* _Instructions to follow_
A copy is needed of each line in the records that has the word "status".

··· Records to use

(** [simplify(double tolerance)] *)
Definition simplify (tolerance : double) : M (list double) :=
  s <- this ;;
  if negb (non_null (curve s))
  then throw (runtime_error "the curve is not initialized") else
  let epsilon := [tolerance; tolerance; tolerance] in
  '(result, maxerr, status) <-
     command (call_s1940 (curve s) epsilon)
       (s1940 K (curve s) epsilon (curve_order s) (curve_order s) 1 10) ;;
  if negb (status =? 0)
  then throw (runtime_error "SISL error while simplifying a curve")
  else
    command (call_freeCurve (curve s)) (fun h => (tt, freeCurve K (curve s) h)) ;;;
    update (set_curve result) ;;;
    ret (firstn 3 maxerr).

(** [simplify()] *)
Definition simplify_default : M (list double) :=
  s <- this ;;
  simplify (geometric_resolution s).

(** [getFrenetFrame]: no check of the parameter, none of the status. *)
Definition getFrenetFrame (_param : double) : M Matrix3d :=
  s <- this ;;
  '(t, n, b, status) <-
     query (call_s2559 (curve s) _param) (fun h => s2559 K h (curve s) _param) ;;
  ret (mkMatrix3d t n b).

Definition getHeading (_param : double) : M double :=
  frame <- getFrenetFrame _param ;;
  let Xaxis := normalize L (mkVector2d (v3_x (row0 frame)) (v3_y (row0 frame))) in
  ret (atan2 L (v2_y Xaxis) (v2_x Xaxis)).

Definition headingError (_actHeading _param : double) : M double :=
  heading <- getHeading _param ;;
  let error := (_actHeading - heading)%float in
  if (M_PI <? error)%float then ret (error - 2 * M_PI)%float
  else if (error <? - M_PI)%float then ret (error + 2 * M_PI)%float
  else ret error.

······

* _Task result_
  '(result, maxerr, status) <-
  if negb (status =? 0)
(** [getFrenetFrame]: no check of the parameter, none of the status. *)
  '(t, n, b, status) <-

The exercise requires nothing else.